Ask about degrees of freedom. When someone presents an explanation for a complex event, ask: how many causal factors are invoked? How many interpretive choices were made? The more factors and choices, the more likely the explanation is overfit to the specific data rather than capturing a genuine pattern.

Ask about regularization. What constraints were applied to the explanation? Was it peer-reviewed? Does it prefer simpler explanations? Has it been tested against alternative interpretations or different historical cases?

Ask about falsifiability. What evidence would cause the explainer to abandon or significantly modify the explanation? If no evidence could do this -- if the explanation can accommodate any fact -- it is almost certainly overfit.

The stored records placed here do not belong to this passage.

(* ===== verification/WorkerMain.v ===== *)
(** * The worker program: cmd/worker/main.go

    What the process does before and after worker.Run: the probe with a stale token, the
    executor with its test delays, and the exit code - with what makes them safe: the probe
    never changes the database, and the delayed executor is as lawful as the one it
    delays.  The flags are taken as parsed; connecting, the directory of artifacts and the
    timers are arguments. *)
From S2P Require Import Prelude Sha256 GoLib Json Types Decide Reducer Receipt Effect Store.
From S2P Require Import Database Artifact PostgresStore PostgresFacts Lease System Reasoner Contract.
From S2P Require Import Controller Managed Operations ManagedTheorems Worker Cli.

(** ** Flags *)

Record WorkerFlags : Type := MkWorkerFlags {
  wf_databaseURL : string;
  wf_workerID : string;
  wf_runID : string;
  wf_leaseTTL : Z;
  wf_heartbeat : Z;
  wf_poll : Z;
  wf_actionDelay : Z;
  wf_postActionDelay : Z;
  wf_artifactReceiptDelay : Z;
  wf_staleTokenProbe : Z;
  wf_artifactRoot : string
}.

Definition flagsMissing (flags : WorkerFlags) : bool :=
  bool_decide (wf_databaseURL flags = "" \/ wf_workerID flags = "" \/ wf_runID flags = "").

(** An exit code, what was printed and what was written to the standard error. *)
Record Exit : Type := MkExit {
  ex_code : Z;
  ex_output : list string;
  ex_errors : list string
}.

Definition failing (message : string) : Exit := MkExit 1 [] [message].

(** ** The probe with a stale token *)

Section program.
Context `{Postgres} `{CredentialScanner} `{ErrorText}.

Definition probeLease (flags : WorkerFlags) : Lease :=
  MkLease (wf_runID flags) (wf_workerID flags) (wf_staleTokenProbe flags) 0 0.

Definition probeEvent (flags : WorkerFlags) : Event :=
  (newEvent EventLeaseRenewed emptyEventData
     ("stale-token-probe:" +:+ wf_workerID flags +:+ ":" +:+ pretty (wf_staleTokenProbe flags)))
    <| ev_RunID := wf_runID flags |> <| ev_WorkerID := wf_workerID flags |>
    <| ev_FencingToken := wf_staleTokenProbe flags |>.

Definition probeRejected (flags : WorkerFlags) (err : error) : Exit :=
  MkExit 0 ["stale_probe_rejected worker=" +:+ wf_workerID flags +:+ " run=" +:+ wf_runID flags +:+
            " token=" +:+ pretty (wf_staleTokenProbe flags) +:+ " error=" +:+ Error err] [].

Definition probeAppended (flags : WorkerFlags) (appended : result AppendResult) : Exit :=
  match appended with
  | Err e => if errors_Is e ErrStaleFencingToken then probeRejected flags e
             else failing ("stale token probe error = " +:+ Error e +:+ ", want " +:+ Error (Sentinel ErrStaleFencingToken))
  | Ok _ => failing ("stale token probe error = <nil>, want " +:+ Error (Sentinel ErrStaleFencingToken))
  end.

Definition staleTokenProbe (ctx : Context) (flags : WorkerFlags) : M World Exit :=
  validated ← try (Validate ctx (probeLease flags));
  match validated with
  | Ok _ => mret (failing "refusing stale-token probe because the presented authority is currently valid")
  | Err validationErr =>
      if negb (errors_Is validationErr ErrStaleLease) && negb (errors_Is validationErr ErrLeaseExpired)
      then mret (failing ("stale-token precheck error = " +:+ Error validationErr))
      else
        rebuilt ← try (Rebuild ctx (wf_runID flags));
        match rebuilt with
        | Err e => mret (failing (Error e))
        | Ok state =>
            appended ← try (Append ctx (st_Version state) (probeEvent flags));
            mret (probeAppended flags appended)
        end
  end.

(** ** The executor *)

(** [waitDelay]; [timer] waits for a timer or for the end of the context. *)
Variable timer : Context -> Z -> M World unit.

Definition waitDelay (ctx : Context) (delay : Z) : M World unit :=
  if (delay <=? 0)%Z then mret tt else timer ctx delay.

Record delayedExecutor : Type := MkDelayedExecutor {
  de_before : Z;
  de_after : Z;
  de_artifactAfter : Z;
  de_next : Context -> ActionRequest -> M World ActionReceipt
}.

Definition delayedExecute (executor : delayedExecutor) (ctx : Context) (request : ActionRequest) : M World ActionReceipt :=
  _ ← waitDelay ctx (de_before executor);
  receipt ← de_next executor ctx request;
  _ ← waitDelay ctx (de_after executor);
  _ ← (if decide (cmd_Type (aq_Command request) = CommandApplyPatch)
       then waitDelay ctx (de_artifactAfter executor) else mret tt);
  mret receipt.

(** [NewPostgresArtifactStore] of internal/store/artifact.go; [makeRoot] makes the path
    absolute and the directory. *)
Definition NewPostgresArtifactStore (makeRoot : string -> result string) (root : string) : result PostgresArtifactStore :=
  if decide (root = "") then Err (Plain "artifact root is required")
  else
    absoluteRoot ← wrap (makeRoot root);
    Ok (MkPostgresArtifactStore absoluteRoot).

(** [NewArtifactActionExecutor] with the deterministic reasoner *)
Definition baseExecutor (artifacts : PostgresArtifactStore) : Context -> ActionRequest -> M World ActionReceipt :=
  artifactExecute (reasonerExecute (C := Contract) (H0 := fakePort)) (Some artifacts).

Definition chooseExecutor (flags : WorkerFlags) (next : Context -> ActionRequest -> M World ActionReceipt)
    : Context -> ActionRequest -> M World ActionReceipt :=
  if (0 <? wf_actionDelay flags)%Z then
    delayedExecute (MkDelayedExecutor (wf_actionDelay flags) (wf_postActionDelay flags) (wf_artifactReceiptDelay flags) next)
  else if (0 <? wf_postActionDelay flags)%Z || (0 <? wf_artifactReceiptDelay flags)%Z then
    delayedExecute (MkDelayedExecutor 0 (wf_postActionDelay flags) (wf_artifactReceiptDelay flags) next)
  else next.

Definition workerOptions (flags : WorkerFlags) (artifacts : PostgresArtifactStore) : ManagedOptions World :=
  MkManagedOptions (chooseExecutor flags (baseExecutor artifacts)) (Some (Verify artifacts)) None defaultSafety.

Definition workerConfig (flags : WorkerFlags) : WorkerConfig :=
  MkWorkerConfig (wf_workerID flags) (wf_runID flags) (wf_leaseTTL flags) (wf_heartbeat flags) (wf_poll flags).

(** ** The process *)

(** What [run] comes to: an exit, or worker.Run with a configuration and options. *)
Inductive Started : Type :=
  | Exited (e : Exit)
  | Works (config : WorkerConfig) (options : ManagedOptions World).

Definition readyLine (what : string) (flags : WorkerFlags) : string :=
  what +:+ " worker=" +:+ wf_workerID flags +:+ " run=" +:+ wf_runID flags.

Definition printing (lines : list string) (e : Exit) : Exit := MkExit (ex_code e) (lines ++ ex_output e) (ex_errors e).
(** The demonstration of the sandbox, whatever happens in it: every sandbox of its
    provider is destroyed and audited, or still pending.  When it succeeds, none is
    pending, and the origin has the digest and the status it had before. *)
Theorem sandbox_demo_leaves_no_sandbox ctx registry config repository before dockerConfig w r p' :
  sandboxDemo (W := W) (H := H) (@range) ctx registry config repository before (NewDockerProvider dockerConfig w) = (r, p') ->
  NoDup (tokens p') ->
  (forall i s, dp_objects p' !! i = Some s -> dp_pending p' !! ds_ownerToken s = Some i \/ released s) /\
  (r = Ok tt -> dp_pending p' = ∅ /\ (forall i s, dp_objects p' !! i = Some s -> released s) /\
     exists w1 w2, demoOrigin ctx repository w1 = (Ok before, w2)).
Proof.
  intros E Hn. pose proof (respects_run _ _ _ _ _ (sandboxDemo_grows _ _ _ _ _) E) as [_ Hb].
  specialize (Hb Hn (steps_fresh dockerConfig w)). split; [apply Hb|]. intros ->. unfold sandboxDemo in E.
  apply M_bind_Ok in E as ([[i|] [err|]] & p1 & Hc & E); try done.
  1,3: by apply M_bind_Ok in E as (? & ? & _ & (? & ? & _ & E)%M_bind_Ok).
  apply M_bind_Ok in E as ([] & p2 & Hd%onFailure_Ok%driveDemoSandbox_Ok & E). destruct Hd as (p3 & Hg & Hclean).
  assert (unmoved p2 p' /\ exists w1 w2, demoOrigin ctx repository w1 = (Ok before, w2)) as [[Eo Ed] Horigin].
  { apply M_bind_Ok in E as (containers & p4 & HS4 & E). case_decide; [done|].
    apply M_bind_Ok in E as (after & p5 & HS5 & (u & p6 & HS6 & E)%M_bind_Ok). case_decide as Hsame; [done|].
    subst after. apply M_bind_Ok in E as (v & p7 & HS7 & (a & p8 & HS8 & HS9)%M_bind_Ok).
    split.
    - trans p4; [eapply respects_run, HS4; unfold ActiveContainers; respect_steps; apply onHost_unmoved|].
      assert (forall A (c : M W A) q q' o, onHost (H := H) c q = (o, q') -> unmoved q q') as Hm.
      { intros A c q q' o E. by eapply respects_run, E; apply onHost_unmoved. }
      trans p5; [by eapply Hm|]. trans p6; [by eapply Hm|]. trans p7; [by eapply Hm|]. trans p8; by eapply Hm.
    - unfold onHost in HS5. destruct (demoOrigin ctx repository (dp_host p4)) as [o w2] eqn:Eo. injection HS5 as -> _. eauto. }
  assert (dp_pending p' = ∅) as Ep.
  { rewrite Ed. eapply ends_empty; [|exact Hclean|by unfold tokens in *; rewrite <- Eo].
    trans p1; [by eapply respects_run, Hc; apply Create_grows|done]. }
  split; [done|]. split; [by apply nothing_pending|done].
Qed.
End sandboxDemo.
End guarantees.
(** The methods of [StackedFactorGraph] that the solver calls. *)
Record StackedFactorGraph := {
  compute_cost : VariableAssignments StorageMetadata -> Q * list Q;
  compute_whitened_residual_jacobian :
    VariableAssignments StorageMetadata -> list Q -> SparseCooMatrix;
  local_storage_metadata : StorageMetadata;
}.

(** [self.linear_solver]: [solve_subproblem(A, ATb, lambd, iteration)]. *)
Record LinearSolver := {
  solve_subproblem : SparseCooMatrix -> list Q -> Q -> Z -> list Q;
}.

(** Array operations of the collaborating modules: [A.T @ v] of the sparse
    module and [VariableAssignments.manifold_retract]. *)
Class ArrayOps := {
  T_matmul : SparseCooMatrix -> list Q -> list Q;
  manifold_retract :
    VariableAssignments StorageMetadata ->
    VariableAssignments StorageMetadata ->
    VariableAssignments StorageMetadata;
}.

(** [LevenbergMarquardtSolver]: its own four fields, and what it inherits
    from [NonlinearSolverBase], [_TerminationCriteriaMixin] and
    [_TrustRegionMixin]. The inherited methods are fields: their bodies
    belong to the mixins. *)
Record LevenbergMarquardtSolver := {
  lambda_initial : Q;
  lambda_factor : Q;
  lambda_min : Q;
  lambda_max : Q;
  linear_solver : LinearSolver;
  max_iterations : Z;
  step_quality_min : Q;
  compute_step_quality :
    SparseCooMatrix -> Q -> _LevenbergMarquardtState -> list Q -> Q;
  check_exceeded_max_iterations : _LevenbergMarquardtState -> bool;
  check_convergence :
    _LevenbergMarquardtState -> Q ->
    VariableAssignments StorageMetadata -> list Q -> bool;
}.

Context `{ArrayOps}.

(** [jnp.where(c, x, y)] with a scalar condition. *)
Definition jnp_where {A : Type} (c : bool) (x y : A) : A :=
  if c then x else y.

(** Unary minus on an array. *)
Definition neg (v : list Q) : list Q := map Qopp v.

(** [_initialize_state]. *)
Definition _initialize_state (self : LevenbergMarquardtSolver)
    (graph : StackedFactorGraph)
    (initial_assignments : VariableAssignments StorageMetadata)
    : _LevenbergMarquardtState :=
  let '(cost0, residual_vector0) := compute_cost graph initial_assignments in
  {| iterations := 0;
     assignments := initial_assignments;
     cost := cost0;
     residual_vector := residual_vector0;
     done := false;
     lambd := lambda_initial self |}.

(** The intermediate values of [_step], one definition per assignment of the
    source, so that statements can name them. *)

(** [A = graph.compute_whitened_residual_jacobian(...)]. *)
Definition step_A (graph : StackedFactorGraph)
    (state_prev : _LevenbergMarquardtState) : SparseCooMatrix :=
  compute_whitened_residual_jacobian graph
    (assignments state_prev) (residual_vector state_prev).

(** [ATb = A.T @ -state_prev.residual_vector]. *)
Definition step_ATb (graph : StackedFactorGraph)
    (state_prev : _LevenbergMarquardtState) : list Q :=
  T_matmul (step_A graph state_prev) (neg (residual_vector state_prev)).

(** [step_vector = self.linear_solver.solve_subproblem(...)]. *)
Definition step_vector (self : LevenbergMarquardtSolver)
    (graph : StackedFactorGraph) (state_prev : _LevenbergMarquardtState)
    : list Q :=
  solve_subproblem (linear_solver self)
    (step_A graph state_prev) (step_ATb graph state_prev)
    (lambd state_prev) (iterations state_prev).

(** [local_delta_assignments]. *)
Definition local_delta_assignments (self : LevenbergMarquardtSolver)
    (graph : StackedFactorGraph) (state_prev : _LevenbergMarquardtState)
    : VariableAssignments StorageMetadata :=
  {| storage := step_vector self graph state_prev;
     storage_metadata := local_storage_metadata graph |}.

(** [assignments_proposed]: the candidate. *)
Definition assignments_proposed (self : LevenbergMarquardtSolver)
    (graph : StackedFactorGraph) (state_prev : _LevenbergMarquardtState)
    : VariableAssignments StorageMetadata :=
  manifold_retract (assignments state_prev)
    (local_delta_assignments self graph state_prev).

(** [proposed_cost, residual_vector =
    graph.compute_cost(assignments_proposed)]. *)
Definition proposed_cost (self : LevenbergMarquardtSolver)
    (graph : StackedFactorGraph) (state_prev : _LevenbergMarquardtState) : Q :=
  fst (compute_cost graph (assignments_proposed self graph state_prev)).

Definition proposed_residual_vector (self : LevenbergMarquardtSolver)
    (graph : StackedFactorGraph) (state_prev : _LevenbergMarquardtState)
    : list Q :=
  snd (compute_cost graph (assignments_proposed self graph state_prev)).

(** The gain ratio that the acceptance test reads. *)
Definition step_quality (self : LevenbergMarquardtSolver)
    (graph : StackedFactorGraph) (state_prev : _LevenbergMarquardtState) : Q :=
  compute_step_quality self (step_A graph state_prev)
    (proposed_cost self graph state_prev) state_prev
    (step_vector self graph state_prev).

(** [accept_flag = self.compute_step_quality(...) >= self.step_quality_min]. *)
Definition accept_flag (self : LevenbergMarquardtSolver)
    (graph : StackedFactorGraph) (state_prev : _LevenbergMarquardtState)
    : bool :=
  Qle_bool (step_quality_min self) (step_quality self graph state_prev).

(** [_step]. The call to [self._hcb_print] only prints and is left out. *)
Definition _step (self : LevenbergMarquardtSolver)
    (graph : StackedFactorGraph) (state_prev : _LevenbergMarquardtState)
    : _LevenbergMarquardtState :=
  let accept := accept_flag self graph state_prev in
  (* Update damping *)
  let lambd' :=
    jnp_where accept
      (state_prev.(lambd) / self.(lambda_factor))%Q
      (Qmax self.(lambda_min)
         (Qmin (state_prev.(lambd) * self.(lambda_factor))%Q
               self.(lambda_max))) in
  (* Get output assignments *)
  let assignments' :=
    {| storage :=
         jnp_where accept
           (storage (assignments_proposed self graph state_prev))
           (storage (assignments state_prev));
       storage_metadata := storage_metadata (assignments state_prev) |} in
  (* Check for convergence *)
  let done' :=
    orb (check_exceeded_max_iterations self state_prev)
        (andb accept
           (check_convergence self state_prev
              (proposed_cost self graph state_prev)
              (local_delta_assignments self graph state_prev)
              (step_ATb graph state_prev))) in
  {| iterations := iterations state_prev + 1;
     assignments := assignments';
     lambd := lambd';
     cost := jnp_where accept (proposed_cost self graph state_prev)
                       (cost state_prev);
     residual_vector := proposed_residual_vector self graph state_prev;
     done := done' |}.

(** [k] successive calls of [_step]. *)
Definition iterate_step (self : LevenbergMarquardtSolver)
    (graph : StackedFactorGraph) (k : nat)
    (state : _LevenbergMarquardtState) : _LevenbergMarquardtState :=
  Nat.iter k (_step self graph) state.

End Solver.

Arguments _LevenbergMarquardtState : clear implicits.
Arguments StackedFactorGraph : clear implicits.
Arguments LinearSolver : clear implicits.
Arguments LevenbergMarquardtSolver : clear implicits.
Arguments ArrayOps : clear implicits.

End LevenbergMarquardt.

(* ================================================================== *)
(** * A one-variable problem for the solver *)
(* ================================================================== *)

Module Toy.
Import LevenbergMarquardt.

(** Sum of squares of a residual vector. *)
Definition sum_squares (v : list Q) : Q :=
  fold_right Qplus 0%Q (map (fun x => x * x)%Q v).

(** A graph over one scalar variable with residual [r] and derivative [dr]:
    the Jacobian is the 1x1 matrix [dr x], stored as its entry. *)
Definition graph (r dr : Q -> Q) : StackedFactorGraph unit Q :=
  {| compute_cost := fun va =>
       let res := map r (storage va) in (sum_squares res, res);
     compute_whitened_residual_jacobian := fun va _ =>
       dr (hd 0%Q (storage va));
     local_storage_metadata := tt |}.

#[global] Instance array_ops : ArrayOps unit Q :=
  {| T_matmul := fun a v => map (Qmult a) v;
     manifold_retract := fun va delta =>
       {| storage := zip_with Qplus (storage va) (storage delta);
          storage_metadata := storage_metadata va |} |}.

(** Exact solve of the damped normal equations [(A^T A + lambda) d = ATb]. *)
Definition damped_solver : LinearSolver Q :=
  {| solve_subproblem := fun A ATb lam _ =>
       map (fun b => b / (A * A + lam))%Q ATb |}.

(** Modelled from the spec: [_TrustRegionMixin.compute_step_quality], whose
    module is not among the sources. "Compute a scalar gain ratio comparing
    actual cost reduction to the reduction predicted by the linear model":
    the quotient of the two reductions, the linear model being
    [|A d + r|^2]. *)
Definition gain_ratio (A : Q) (proposed_cost : Q)
    (state_prev : _LevenbergMarquardtState unit) (step : list Q) : Q :=
  let predicted_cost :=
    sum_squares (zip_with Qplus (map (Qmult A) step)
                                (residual_vector state_prev)) in
  ((cost state_prev - proposed_cost) / (cost state_prev - predicted_cost))%Q.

Ask about proportionality. Is the complexity of the explanation proportional to the complexity of the evidence? A twelve-factor explanation of a well-documented event may be appropriate. A twelve-factor explanation of a single ambiguous data point is probably overfit.

Check your own pattern recognition. The same cognitive machinery that makes conspiracy theories seductive also makes overfit historical narratives compelling. When an explanation feels satisfying -- when everything clicks into place, when the narrative is clean and complete -- pause and ask whether the satisfaction comes from genuine insight or from the emotional reward of a well-fit model.

Questions for Discussion

The case study argues that the difference between a historian and a conspiracy theorist is primarily one of regularization, not intelligence or access to data. Do you agree? If not, what other factors distinguish the two?
The concept of "hindsight bias" -- reading the past through the lens of known outcomes -- is described as a form of narrative overfitting. Can you identify a specific historical narrative that you have encountered (in a textbook, documentary, or popular account) that suffers from this problem? How would the narrative change if the outcome had been different?
The case study suggests that institutional trust functions as trust in regularization. What happens to a society's collective reasoning when institutional trust declines? Does the case study's framework predict the rise of conspiracy thinking in low-trust environments?
Comparative history is described as the historian's version of cross-validation. But historical events are never truly identical -- each case is unique in important ways. Does this limitation invalidate comparative history as a regularization technique, or does it merely weaken it? What would a more rigorous form of historical cross-validation look like?
The case study argues that conspiracy theories are unfalsifiable by design. Can you think of a conspiracy theory that was actually proven true? If so, what distinguished it from the unfalsifiable theories discussed here? What kind of evidence or institutional process was required to establish the truth?